Not a snowballs chance in Hades


----------



## erics37 (May 7, 2009)

AllWIRES said:


> Cute thread.


----------



## Bkessler (Feb 14, 2007)

The union has nothing beneficial to offer me, a huge pay cut for insurance and retirement I don't need. With a little less job security thrown in. 


When's lunch?


----------



## 99cents (Aug 20, 2012)

Funny, this is an electrical contractor's forum and I rarely see a thread started by contractors about the pros and cons of being signatory. Maybe that's because we are self made and don't depend on others for benefits, a fair wage or camaraderie.


----------



## drumnut08 (Sep 23, 2012)

Bad Electrician said:


> Not a snowballs chance in Hades


. Oh come on , it's fun to get ripped for a perfectly clean , code compliant installation , lol .


----------



## 51360 (Jun 9, 2014)

chicken steve said:


> In the broader perspective , it's human nature to pull ones self up by pulling others down
> 
> If you doubt me, post your work here
> 
> ~CS~


I must say chicken, I am growing tired of that statement. Having a different opinion is not " pulling one self up by pulling others down "!

Very condescending and disrespectful. I thought you were better than that! 

But, there is no place for name calling, and yes guilty as charged! It only hurts our trade. We know you are non Union, show some respect for other peoples' choices. 

It's an open forum, and last I checked a free country! Well sort of. :laughing:

Thanks, Borgi


----------



## Voltron (Sep 14, 2012)

Borgi said:


> I must say chicken, I am growing tired of that statement. Having a different opinion is not " pulling one self up by pulling others down "!
> 
> Very condescending and disrespectful. I thought you were better than that!
> 
> ...


:001_huh: :confused1:


----------



## Big John (May 23, 2010)

Bad Electrician said:


> Not a snowballs chance in Hades


 "Good God, man, you call that a Pringle switch repair?! That's some DIY chit right there." :laughing:


----------



## chicken steve (Mar 22, 2011)

Borgi said:


> I must say chicken, I am growing tired of that statement. Having a different opinion is not " pulling one self up by pulling others down "!
> 
> Very condescending and disrespectful. I thought you were better than that!
> 
> ...


My statement isn't really not directed at anyone or anything Borgi. It's simple human shrinkology most of us see everyday. 

Think of what people, posters, salesfolk, or even politicians resort to when any of their viable substantiation _doesn't _fly

Maybe things work differently up your way? 

Hey, did you know Obama eats Jack Russel pizza? :jester:








~CS~


----------



## 51360 (Jun 9, 2014)

chicken steve said:


> My statement isn't really not directed at anyone or anything Borgi.
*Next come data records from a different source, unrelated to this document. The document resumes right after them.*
(* ===== verification/NetworkInterface.v ===== *)
(** * NetworkInterface: the interface, the router and the Ethernet adapter

    Models [libsponge/network_interface.hh], [network_interface.cc], [router.hh],
    [router.cc] and the class [TCPOverIPv4OverEthernetAdapter] of
    [tcp_helpers/tuntap_adapter.hh] and [tuntap_adapter.cc], as they are in this
    repository: the bodies of the interface's methods and of the routing decision are
    placeholders that do nothing.  The loops around them are real: the router visits
    every datagram of every interface, the adapter writes every pending frame to its
    device.  The debugging output on [cerr] is left out. *)

From S2P Require Import Prelude Parser TCPSegment IPv4 Ethernet Adapters.

Section interface.
Context {A : Type} `{AddressOps A}.

(** ** NetworkInterface *)

Record NetworkInterface : Type := mkNetworkInterface {
  _ethernet_address : EthernetAddress;
  _ip_address : A;
  _frames_out : list EthernetFrame
}.

Definition construct_interface (ethernet_address : EthernetAddress) (ip_address : A) : NetworkInterface :=
  mkNetworkInterface ethernet_address ip_address [].

(** [DUMMY_CODE(dgram, next_hop, next_hop_ip)] *)
Definition send_datagram (i : NetworkInterface) (dgram : IPv4Datagram) (next_hop : A) : NetworkInterface :=
  let next_hop_ip := ipv4_numeric next_hop in i.

(** [DUMMY_CODE(frame); return {};] *)
Definition recv_frame (i : NetworkInterface) (frame : EthernetFrame) : option IPv4Datagram * NetworkInterface :=
  (None, i).

Definition interface_tick (i : NetworkInterface) (ms_since_last_tick : Z) : NetworkInterface := i.

Definition with_frames_out (i : NetworkInterface) (q : list EthernetFrame) : NetworkInterface :=
  mkNetworkInterface (_ethernet_address i) (_ip_address i) q.

(** ** AsyncNetworkInterface and Router *)

Record AsyncNetworkInterface : Type := mkAsyncNetworkInterface {
  _interface_of : NetworkInterface;
  _datagrams_out : list IPv4Datagram
}.

Definition async_recv_frame (i : AsyncNetworkInterface) (frame : EthernetFrame) : AsyncNetworkInterface :=
  let '(optional_dgram, n) := recv_frame (_interface_of i) frame in
  match optional_dgram with
  | Some dgram => mkAsyncNetworkInterface n (_datagrams_out i ++ [dgram])
  | None => mkAsyncNetworkInterface n (_datagrams_out i)
  end.

Record Router : Type := mkRouter {
  _interfaces : list AsyncNetworkInterface
}.

Definition add_interface (r : Router) (i : AsyncNetworkInterface) : Router * Z :=
  let r := mkRouter (_interfaces r ++ [i]) in (r, u64 (size (_interfaces r) - 1)).

(** [vector::at] *)
Definition interface (r : Router) (N : Z) : result AsyncNetworkInterface :=
  match _interfaces r !! Z.to_nat N with Some i => Ok i | None => Throw OutOfRange end.

Definition add_route (r : Router) (route_prefix prefix_length : Z) (next_hop : option A) (interface_num : Z) : Router := r.

Definition route_one_datagram (r : Router) (dgram : IPv4Datagram) : Router := r.

Definition set_datagrams (r : Router) (k : nat) (q : list IPv4Datagram) : Router :=
  mkRouter (alter (fun i => mkAsyncNetworkInterface (_interface_of i) q) k (_interfaces r)).

(** [while (not queue.empty())], for the queue of interface [k]: the datagram is
    routed, then popped from the queue as it is by then. *)
Fixpoint route_queue (fuel : nat) (r : Router) (k : nat) : result Router :=
  match _interfaces r !! k with
  | None => Throw OutOfRange
  | Some i =>
      match _datagrams_out i with
      | [] => Ok r
      | dgram :: _ =>
          match fuel with
          | O => Throw OutOfFuel
          | S fuel =>
              let r := route_one_datagram r dgram in
              match _interfaces r !! k with
              | None => Throw OutOfRange
              | Some i => route_queue fuel (set_datagrams r k (tail (_datagrams_out i))) k
              end
          end
      end
  end.

(** [for (auto &interface : _interfaces)] *)
Fixpoint route_from (n k : nat) (r : Router) : result Router :=
  match n with
  | O => Ok r
  | S n =>
      let fuel := match _interfaces r !! k with Some i => length (_datagrams_out i) | None => O end in
      let! r := route_queue fuel r k in
      route_from n (S k) r
  end.

Definition route (r : Router) : result Router := route_from (length (_interfaces r)) 0 r.

(** ** TCPOverIPv4OverEthernetAdapter

    What is written to the device is part of the result. *)
Record EthernetAdapter : Type := mkEthernetAdapter {
  _base : FdAdapterBase A;
  _interface : NetworkInterface;
  _next_hop : A
}.

Definition construct_ethernet_adapter (eth_address : EthernetAddress) (ip_address next_hop : A)
    : EthernetAdapter * list bytes :=
  let none := from_quad 0 0 in
  (mkEthernetAdapter (mkFdAdapterBase (mkFdAdapterConfig none none 0 0) false)
     (construct_interface eth_address ip_address) next_hop,
   [concatenate (frame_serialize default_frame)]).

Fixpoint pending_loop (q : list EthernetFrame) (tap : list bytes) : list bytes :=
  match q with
  | [] => tap
  | frame :: q => pending_loop q (tap ++ [concatenate (frame_serialize frame)])
  end.

Definition send_pending (a : EthernetAdapter) : EthernetAdapter * list bytes :=
  (mkEthernetAdapter (_base a) (with_frames_out (_interface a) []) (_next_hop a),
   pending_loop (_frames_out (_interface a)) []).

Definition ethernet_read (a : EthernetAdapter) (device : bytes)
    : result (option TCPSegment * EthernetAdapter * list bytes) :=
  let! (res, frame) := frame_parse default_frame (buffer_of device) in
  if negb (bool_decide (res = NoError)) then Ok (None, a, []) else
  let '(ip_dgram, i) := recv_frame (_interface a) frame in
  let '(a, tap) := send_pending (mkEthernetAdapter (_base a) i (_next_hop a)) in
  match ip_dgram with
  | Some d =>
      let! (seg, b) := unwrap_tcp_in_ip (_base a) d in
      Ok (seg, mkEthernetAdapter b (_interface a) (_next_hop a), tap)
  | None => Ok (None, a, tap)
  end.

Definition ethernet_tick (a : EthernetAdapter) (ms_since_last_tick : Z) : EthernetAdapter * list bytes :=
  send_pending (mkEthernetAdapter (_base a) (interface_tick (_interface a) ms_since_last_tick) (_next_hop a)).

Definition ethernet_write (a : EthernetAdapter) (seg : TCPSegment)
    : result (TCPSegment * EthernetAdapter * list bytes) :=
  let! (seg, dgram) := wrap_tcp_in_ip (_base a) seg in
  let i := send_datagram (_interface a) dgram (_next_hop a) in
  let '(a, tap) := send_pending (mkEthernetAdapter (_base a) i (_next_hop a)) in
  Ok (seg, a, tap).

(** ** What the loops do *)

Lemma pending_loop_map q tap : pending_loop q tap = tap ++ map (fun f => concatenate (frame_serialize f)) q.
Proof.
  revert tap. induction q as [|f q IH]; intros tap; simpl; [by rewrite app_nil_r|].
  by rewrite IH, <- app_assoc.
Qed.

(** Every pending frame is written once, in order, and none stays. *)
Lemma send_pending_spec a :
  snd (send_pending a) = map (fun f => concatenate (frame_serialize f)) (_frames_out (_interface a)) /\
  _frames_out (_interface (fst (send_pending a))) = [].
Proof. split; [|done]. simpl. apply pending_loop_map. Qed.

Definition emptied (i : AsyncNetworkInterface) : AsyncNetworkInterface :=
  mkAsyncNetworkInterface (_interface_of i) [].

(** The fuel of the queue's length is enough: the queue of interface [k] is emptied, and
    nothing else changes. *)
Lemma route_queue_spec fuel r k i : _interfaces r !! k = Some i -> (length (_datagrams_out i) <= fuel)%nat ->
  route_queue fuel r k = Ok (mkRouter (alter emptied k (_interfaces r))).
Proof.
  revert r i. induction fuel as [|fuel IH]; intros [l] [n [|d q]] Hk Hq; cbn in Hk, Hq; cbn; rewrite Hk; cbn;
    try lia; try (by rewrite (alter_fixed emptied _ _ _ Hk)).
  rewrite (IH _ (mkAsyncNetworkInterface n q)); [|cbn; by rewrite list_lookup_alter_eq, Hk|cbn; lia].
  cbn. by rewrite list_alter_alter_eq.
Qed.

Lemma route_from_spec n k r : (k + n)%nat = length (_interfaces r) ->
  route_from n k r = Ok (mkRouter (take k (_interfaces r) ++ map emptied (drop k (_interfaces r)))).
Proof.
  revert k r. induction n as [|n IH]; intros k [l] Hn; cbn in Hn; cbn [route_from].
  - cbn. by rewrite drop_ge, take_ge, app_nil_r by lia.
  - destruct (lookup_lt_is_Some_2 l k) as [i Hi]; [lia|]. cbn [_interfaces]. rewrite Hi.
    rewrite (route_queue_spec _ _ _ i) by done. cbn [rbind _interfaces].
    rewrite IH by (cbn; rewrite length_alter; lia). cbn [_interfaces]. do 2 f_equal.
    rewrite (take_S_r _ _ (emptied i)) by (by rewrite list_lookup_alter_eq, Hi).
    by rewrite drop_alter_lt, take_alter_ge, (drop_S l i k), <- app_assoc by (done || lia).
Qed.

(** Routing returns, every inbound queue is empty afterwards, and the interfaces are what
    they were: in particular no frame is queued for sending on any of them. *)
Lemma route_spec r : route r = Ok (mkRouter (map emptied (_interfaces r))).
Proof. unfold route. by rewrite route_from_spec. Qed.

(** An adapter whose interface has nothing queued, as it is when constructed, never queues
    a frame: a [write] puts nothing on the device and a [read] never gives a segment. *)
Lemma ethernet_write_silent a seg seg' a' tap : _frames_out (_interface a) = [] ->
  ethernet_write a seg = Ok (seg', a', tap) -> tap = [] /\ a' = a.
Proof.
  intros Hq. unfold ethernet_write. destruct (wrap_tcp_in_ip (_base a) seg) as [[s d]|]; cbn; [|done].
  intros [= <- <- <-]. destruct a as [b [e ip q] h]. cbn in *. by subst q.
Qed.

Lemma ethernet_read_silent a device res : _frames_out (_interface a) = [] ->
  ethernet_read a device = Ok res -> res = (None, a, []).
Proof.
  intros Hq. unfold ethernet_read. destruct (frame_parse _ _) as [[p f]|]; cbn; [|done].
  destruct a as [b [e ip q] h]. cbn in *. subst q. by case_bool_decide; cbn; intros [= <-].
Qed.
End interface.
It's simple human shrinkology most of us see everyday.
> 
> Think of what people, posters, salesfolk, or even politicians resort to when any of their viable substantiation _doesn't _fly
> 
> ...


It's difficult to get upset with you! You're too funy! 

Union or non, it bothers me to see tradesmen/tradeswomen not respect themselves, and attack others. Much like your statement I guess.



> If you don't respect yourself, how can you respect others, or demand it in return


That is not an attack on the non Union, or Union trolls at this site. There are more baglickers in Unions, than non Union. Trust me, I have seen it and it's embarrassing. Since I have moved to Alberta, the land of " getter done " , has done more to destroy civil liberties than any other political party out there.  and there are many!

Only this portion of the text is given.